◆ TASK GOAL:
Word for word, please restate the lines from the beginning of the data through the line in which "rewrite inject_Z_mult in Ha2, Hb2." appears.

◆ INFORMATION GIVEN:
Lemma ilog2_spec q : 0 < q -> 2 ^ ilog2 q <= q /\ q < 2 ^ (ilog2 q + 1).
Proof.
  intros Hq. destruct q as [n d].
  assert (Hn : (0 < n)%Z) by (unfold Qlt in Hq; simpl in Hq; lia).
  unfold ilog2. cbn [Qnum Qden].
  pose proof (Z.log2_spec n Hn) as [Ha1 Ha2].
  pose proof (Z.log2_spec (Zpos d) eq_refl) as [Hb1 Hb2].
  pose proof (Z.log2_nonneg n) as Ha0.
  pose proof (Z.log2_nonneg (Zpos d)) as Hb0.
  set (a := Z.log2 n) in *. set (b := Z.log2 (Zpos d)) in *.
  rewrite Z.pow_succ_r in Ha2, Hb2 by assumption.
  rewrite Zle_Qle in Ha1, Hb1. rewrite Zlt_Qlt in Ha2, Hb2.
  rewrite inject_Z_mult in Ha2, Hb2.
  rewrite pow2_Z in Ha1, Ha2, Hb1, Hb2 by assumption.
  pose proof (pow2_pos a) as HA. pose proof (pow2_pos b) as HB.
  assert (Hk : 2 ^ (a - b) == 2 ^ a / 2 ^ b) by (apply Qpower_minus; discriminate).
  assert (Hq' : n # d == inject_Z n / inject_Z (Zpos d)) by apply Qmake_Qdiv.
  assert (HD : 0 < inject_Z (Zpos d)) by reflexivity.
  set (N := inject_Z n) in *. set (D := inject_Z (Zpos d)) in *.
  set (A := 2 ^ a) in *. set (B := 2 ^ b) in *.
  destruct (Qle_bool (2 ^ (a - b)) (n # d)) eqn:Hc.
  - apply Qle_bool_iff in Hc. split; [exact Hc|].
    rewrite pow2_add, Hk, Hq'.
    apply Qlt_shift_div_r; [exact HD|].
    change (2 ^ 1) with 2.
    setoid_replace (A / B * 2 * D) with ((2 * A * D) / B) using relation Qeq
      by (field; apply Qnot_eq_sym, Qlt_not_eq, HB).
    apply Qlt_shift_div_l; [exact HB|]. apply bracket_hi; assumption.
  - assert (Hlt : n # d < 2 ^ (a - b)).
    { apply Qnot_le_lt. intros H. apply Qle_bool_iff in H. congruence. }
    replace (a - b - 1 + 1)%Z with (a - b)%Z by lia.
    split; [|exact Hlt].
    assert (Hk' : 2 ^ (a - b - 1) == A / (2 * B)).
    { replace (a - b - 1)%Z with ((a - b) + (-1))%Z by lia. rewrite pow2_add, Hk.
      change (2 ^ (-1)) with (/ 2).
      field. apply Qnot_eq_sym, Qlt_not_eq, HB. }
    rewrite Hk', Hq'.
    apply Qle_shift_div_l; [exact HD|].
    setoid_replace (A / (2 * B) * D) with ((A * D) / (2 * B)) using relation Qeq
      by (field; apply Qnot_eq_sym, Qlt_not_eq, HB).
    apply Qle_shift_div_r; [lra|]. apply bracket_lo; assumption.
Qed.

Lemma ilog2_mono q q' : 0 < q -> q <= q' -> (ilog2 q <= ilog2 q')%Z.
Proof.
  intros Hq Hle.
  destruct (ilog2_spec q Hq) as [H1 _].
  destruct (ilog2_spec q') as [_ H2]; [lra|].
  destruct (Z_le_gt_dec (ilog2 q) (ilog2 q')) as [H|H]; [exact H|].
  exfalso. pose proof (pow2_le (ilog2 q' + 1) (ilog2 q) ltac:(lia)). lra.
Qed.

Lemma rne_floor m : (Qfloor m <= rne m <= Qfloor m + 1)%Z.
Proof.
  unfold rne. destruct (Qcompare _ _); [destruct (Z.even _)| |]; lia.
Qed.

Lemma rne_Z z : rne (inject_Z z) = z.
Proof.
  unfold rne. rewrite Qfloor_Z.
  destruct (Qcompare_spec (inject_Z z - inject_Z z) (1 # 2)) as [H|H|H];
    [exfalso; lra | reflexivity | exfalso; lra].
Qed.

Lemma rne_mono m m' : m <= m' -> (rne m <= rne m')%Z.
Proof.
  intros Hle. pose proof (Qfloor_resp_le _ _ Hle) as Hf.
  pose proof (rne_floor m) as H1. pose proof (rne_floor m') as H2.
  destruct (Z.eq_dec (Qfloor m) (Qfloor m')) as [E|NE]; [|lia].
  unfold rne in *. rewrite <- E in *.
  destruct (Qcompare_spec (m - inject_Z (Qfloor m)) (1 # 2)) as [Ha|Ha|Ha];
  destruct (Qcompare_spec (m' - inject_Z (Qfloor m)) (1 # 2)) as [Hb|Hb|Hb];
    try destruct (Z.even _); try lia; exfalso; lra.
Qed.

Lemma rne_le m z : m <= inject_Z z -> (rne m <= z)%Z.
Proof. intros H. rewrite <- (rne_Z z). apply rne_mono, H. Qed.

Lemma rne_ge m z : inject_Z z <= m -> (z <= rne m)%Z.
Proof. intros H. rewrite <- (rne_Z z). apply rne_mono, H. Qed.

Lemma ulp_pos q : 0 < ulp q.
Proof. apply pow2_pos. Qed.

Lemma round_pos_nonneg q : 0 < q -> 0 <= round_pos q.
Proof.
  intros Hq. unfold round_pos. pose proof (ulp_pos q) as Hu.
  assert (0 <= rne (q / ulp q))%Z.
  { apply rne_ge. apply Qle_shift_div_l; [exact Hu|]. change (inject_Z 0) with 0. lra. }
  rewrite Zle_Qle in H. change (inject_Z 0) with 0 in H. nra.
Qed.

Lemma round_pos_mono q q' : 0 < q -> q <= q' -> round_pos q <= round_pos q'.
Proof.
  intros Hq Hle. assert (Hq' : 0 < q') by lra.
  pose proof (ilog2_mono q q' Hq Hle) as He.
  unfold round_pos, ulp.
  set (E := Z.max (ilog2 q) (-1022)). set (E' := Z.max (ilog2 q') (-1022)).
  pose proof (pow2_pos (E - 52)) as Hu. pose proof (pow2_pos (E' - 52)) as Hu'.
  destruct (Z.eq_dec E E') as [Heq|Hne].
  - rewrite <- Heq.
    assert (rne (q / 2 ^ (E - 52)) <= rne (q' / 2 ^ (E - 52)))%Z.
    { apply rne_mono. apply Qle_shift_div_l; [exact Hu|].
      setoid_replace (q / 2 ^ (E - 52) * 2 ^ (E - 52)) with q using relation Qeq
        by (field; apply Qnot_eq_sym, Qlt_not_eq, Hu).
      exact Hle. }
    rewrite Zle_Qle in H. nra.
  - assert (HE : (E + 1 <= E')%Z) by lia.
    assert (HE' : E' = ilog2 q') by lia.
    destruct (ilog2_spec q Hq) as [_ Hup]. destruct (ilog2_spec q' Hq') as [Hlo _].
    apply Qle_trans with (2 ^ (E + 1)).
    + assert (Hp : 2 ^ (E + 1) == inject_Z (2 ^ 53) * 2 ^ (E - 52)).
      { replace (E + 1)%Z with (53 + (E - 52))%Z by lia. rewrite pow2_add.
        rewrite <- pow2_Z by lia. reflexivity. }
      rewrite Hp.
      assert (rne (q / 2 ^ (E - 52)) <= 2 ^ 53)%Z.
      { apply rne_le. apply Qle_shift_div_r; [exact Hu|]. rewrite <- Hp.
        apply Qle_trans with (2 ^ (ilog2 q + 1)); [lra|]. apply pow2_le. lia. }
      rewrite Zle_Qle in H. nra.
    + apply Qle_trans with (2 ^ E'); [apply pow2_le; lia|].
      assert (Hp : 2 ^ E' == inject_Z (2 ^ 52) * 2 ^ (E' - 52)).
      { replace E' with (52 + (E' - 52))%Z at 1 by lia. rewrite pow2_add.
        rewrite <- pow2_Z by lia. reflexivity. }
      rewrite Hp.
      assert (2 ^ 52 <= rne (q' / 2 ^ (E' - 52)))%Z.
      { apply rne_ge. apply Qle_shift_div_l; [exact Hu'|]. rewrite <- Hp.
        rewrite HE'. exact Hlo. }
      rewrite Zle_Qle in H. nra.
Qed.

Lemma round64_pos q : 0 < q -> round64 q = round_pos q.
Proof.
  destruct q as [[|n|n] d]; intros H; try reflexivity; discriminate H.
Qed.

Lemma round64_neg q : q < 0 -> round64 q = - round_pos (- q).
Proof.
  destruct q as [[|n|n] d]; intros H; try reflexivity; discriminate H.
Qed.

Lemma round64_zero q : q == 0 -> round64 q = 0.
Proof.
  destruct q as [[|n|n] d]; intros H; try reflexivity; discriminate H.
Qed.

Lemma round64_sign q :
  (0 < q -> 0 <= round64 q) /\ (q < 0 -> round64 q <= 0) /\ (q == 0 -> round64 q == 0).
Proof.
  split; [|split]; intros H.
  - rewrite round64_pos by exact H. apply round_pos_nonneg, H.
  - rewrite round64_neg by exact H.
    pose proof (round_pos_nonneg (- q) ltac:(lra)). lra.
  - rewrite round64_zero by exact H. reflexivity.
Qed.

(** Rounding is monotone, so a later reading gives no smaller a
    difference. *)
Lemma round64_mono q q' : q <= q' -> round64 q <= round64 q'.
Proof.
  intros Hle.
  destruct (round64_sign q) as (Hp & Hn & Hz).
  destruct (round64_sign q') as (Hp' & Hn' & Hz').
  destruct (Q_dec q 0) as [[Hq|Hq]|Hq]; destruct (Q_dec q' 0) as [[Hq'|Hq']|Hq'];
    try (exfalso; lra);
    try (specialize (Hn Hq)); try (specialize (Hp Hq)); try (specialize (Hz Hq));
    try (specialize (Hn' Hq')); try (specialize (Hp' Hq')); try (specialize (Hz' Hq'));
    try lra.
  - rewrite !round64_neg by assumption.
    pose proof (round_pos_mono (- q') (- q) ltac:(lra) ltac:(lra)). lra.
  - rewrite !round64_pos by assumption. apply round_pos_mono; assumption.
Qed.

Lemma float_sub_mono a a' b : a <= a' -> float_sub a b <= float_sub a' b.
Proof. intros H. apply round64_mono. lra. Qed.

(** The thresholds of the window and staleness tests are floats. *)
Lemma round64_thresholds :
  round64 RATE_LIMIT_DURATION == RATE_LIMIT_DURATION
  /\ round64 (RATE_LIMIT_DURATION * 2) == RATE_LIMIT_DURATION * 2.
Proof. split; vm_compute; reflexivity. Qed.

(** A difference of at least 60 (or 120) seconds is not rounded below it. *)
Lemma float_sub_window a b :
  RATE_LIMIT_DURATION <= a - b -> RATE_LIMIT_DURATION <= float_sub a b.
Proof.
  intros H. apply round64_mono in H.
  destruct round64_thresholds as [E _]. unfold float_sub. lra.
Qed.

Lemma float_sub_stale a b :
  RATE_LIMIT_DURATION * 2 <= a - b -> RATE_LIMIT_DURATION * 2 <= float_sub a b.
Proof.
  intros H. apply round64_mono in H.
  destruct round64_thresholds as [_ E]. unfold float_sub. lra.
Qed.

(** On sample readings the rounded difference is the one the binary64
    subtraction of the primitive floats gives, and the sample floats 0.3
    and 60.3 are the ones used below. *)
Lemma float_sub_agrees_with_binary64 :
  Forall (λ xy : float * float,
            Q_of_float (xy.1 - xy.2)%float
            == float_sub (Q_of_float xy.1) (Q_of_float xy.2)) float_samples
  /\ Q_of_float 0x1.3333333333333p-2%float == float_0_3
  /\ Q_of_float 0x1.e266666666666p+5%float == float_60_3
  /\ Q_of_float 0x1.e133333333333p+6%float == float_120_3.
Proof.
  split.
  - repeat (apply List.Forall_cons; [vm_compute; reflexivity|]).
    apply List.Forall_nil.
  - repeat split; vm_compute; reflexivity.
Qed.

End Rounding.

(** ** The admission check *)

Lemma window_elapsed_true now b :
  window_elapsed now b = true
  ↔ (RATE_LIMIT_DURATION <= float_sub now (reset_time b))%Q.
Proof. apply Qle_bool_iff. Qed.

Lemma window_elapsed_false now b :
  window_elapsed now b = false
  ↔ (float_sub now (reset_time b) < RATE_LIMIT_DURATION)%Q.
Proof.
  rewrite <- not_true_iff_false, window_elapsed_true. split.
  - apply Qnot_le_lt.
  - apply Qlt_not_le.
Qed.

Lemma stale_true now b :
  stale now b = true
  ↔ (RATE_LIMIT_DURATION * 2 <= float_sub now (reset_time b))%Q.
Proof. apply Qle_bool_iff. Qed.

Lemma stale_false now b :
  stale now b = false
  ↔ (float_sub now (reset_time b) < RATE_LIMIT_DURATION * 2)%Q.
Proof.
  rewrite <- not_true_iff_false, stale_true. split.
  - apply Qnot_le_lt.
  - apply Qlt_not_le.
Qed.

Lemma getitem_bucket ip t0 tb : (getitem ip t0 tb).1 = bucket_of ip t0 tb.
Proof. unfold getitem, bucket_of. by destruct (tb !! ip). Qed.

Lemma getitem_table ip t0 tb :
  (getitem ip t0 tb).2 = <[ip := bucket_of ip t0 tb]> tb.
Proof.
  unfold getitem, bucket_of. destruct (tb !! ip) as [b|] eqn:E; simpl; [|done].
  by rewrite insert_id.
Qed.

Lemma is_rate_limited_reset ip t0 now tb :
  window_elapsed now (bucket_of ip t0 tb) = true →
  is_rate_limited ip t0 now tb
  = (false, <[ip := {| count := 1; reset_time := now |}]> tb).
Proof.
  intros He. unfold is_rate_limited.
  destruct (getitem ip t0 tb) as [b tb'] eqn:Eg.
  pose proof (getitem_bucket ip t0 tb) as Hb.
  pose proof (getitem_table ip t0 tb) as Ht.
  rewrite Eg in Hb, Ht. simpl in Hb, Ht. subst b tb'.
  rewrite He. simpl. by rewrite !insert_insert_eq.
Qed.

Lemma is_rate_limited_reject ip t0 now tb :
  window_elapsed now (bucket_of ip t0 tb) = false →
  MAX_REQUESTS <= count (bucket_of ip t0 tb) →
  is_rate_limited ip t0 now tb = (true, <[ip := bucket_of ip t0 tb]> tb).
Proof.
  intros He Hc. unfold is_rate_limited.
  destruct (getitem ip t0 tb) as [b tb'] eqn:Eg.
  pose proof (getitem_bucket ip t0 tb) as Hb.
  pose proof (getitem_table ip t0 tb) as Ht.
  rewrite Eg in Hb, Ht. simpl in Hb, Ht. subst b tb'.
  rewrite He. apply Z.leb_le in Hc. rewrite Hc.
  by rewrite insert_insert_eq.
Qed.

Lemma is_rate_limited_admit ip t0 now tb :
  window_elapsed now (bucket_of ip t0 tb) = false →
  count (bucket_of ip t0 tb) < MAX_REQUESTS →
  is_rate_limited ip t0 now tb
  = (false, <[ip := {| count := count (bucket_of ip t0 tb) + 1;
                       reset_time := reset_time (bucket_of ip t0 tb) |}]> tb).
Proof.
  intros He Hc. unfold is_rate_limited.
  destruct (getitem ip t0 tb) as [b tb'] eqn:Eg.
  pose proof (getitem_bucket ip t0 tb) as Hb.
  pose proof (getitem_table ip t0 tb) as Ht.
  rewrite Eg in Hb, Ht. simpl in Hb, Ht. subst b tb'.
  rewrite He. apply Z.leb_gt in Hc. rewrite Hc.
  by rewrite !insert_insert_eq.
Qed.

Lemma is_rate_limited_frame ip ip' t0 now tb :
  ip' ≠ ip → (is_rate_limited ip t0 now tb).2 !! ip' = tb !! ip'.
Proof.
  intros Hne.
  destruct (window_elapsed now (bucket_of ip t0 tb)) eqn:He.
  - rewrite is_rate_limited_reset by done. simpl. by rewrite lookup_insert_ne.
  - destruct (Z_lt_le_dec (count (bucket_of ip t0 tb)) MAX_REQUESTS) as [Hc|Hc].
    + rewrite is_rate_limited_admit by done. simpl. by rewrite lookup_insert_ne.
    + rewrite is_rate_limited_reject by done. simpl. by rewrite lookup_insert_ne.
Qed.

(** A rejected check changes nothing: the bucket was there, its window is
    still open and its count is at the limit. *)
Lemma is_rate_limited_true ip t0 now tb tb' :
  is_rate_limited ip t0 now tb = (true, tb') →
  tb' = tb ∧ ∃ b, tb !! ip = Some b ∧ MAX_REQUESTS <= count b
                  ∧ window_elapsed now b = false.
Proof.
  intros H.
  destruct (window_elapsed now (bucket_of ip t0 tb)) eqn:He.
  { rewrite is_rate_limited_reset in H by done. discriminate. }
  destruct (Z_lt_le_dec (count (bucket_of ip t0 tb)) MAX_REQUESTS) as [Hc|Hc].
  { rewrite is_rate_limited_admit in H by done. discriminate. }
  rewrite is_rate_limited_reject in H by done. injection H as <-.
  unfold bucket_of in *. destruct (tb !! ip) as [b|] eqn:Eb; simpl in *.
  - split; [by apply insert_id | eauto].
  - unfold MAX_REQUESTS in Hc. lia.
Qed.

◆ RESULT FOR THIS TASK:
Lemma ilog2_spec q : 0 < q -> 2 ^ ilog2 q <= q /\ q < 2 ^ (ilog2 q + 1).
Proof.
  intros Hq. destruct q as [n d].
  assert (Hn : (0 < n)%Z) by (unfold Qlt in Hq; simpl in Hq; lia).
  unfold ilog2. cbn [Qnum Qden].
  pose proof (Z.log2_spec n Hn) as [Ha1 Ha2].
  pose proof (Z.log2_spec (Zpos d) eq_refl) as [Hb1 Hb2].
  pose proof (Z.log2_nonneg n) as Ha0.
  pose proof (Z.log2_nonneg (Zpos d)) as Hb0.
  set (a := Z.log2 n) in *. set (b := Z.log2 (Zpos d)) in *.
  rewrite Z.pow_succ_r in Ha2, Hb2 by assumption.
  rewrite Zle_Qle in Ha1, Hb1. rewrite Zlt_Qlt in Ha2, Hb2.
  rewrite inject_Z_mult in Ha2, Hb2.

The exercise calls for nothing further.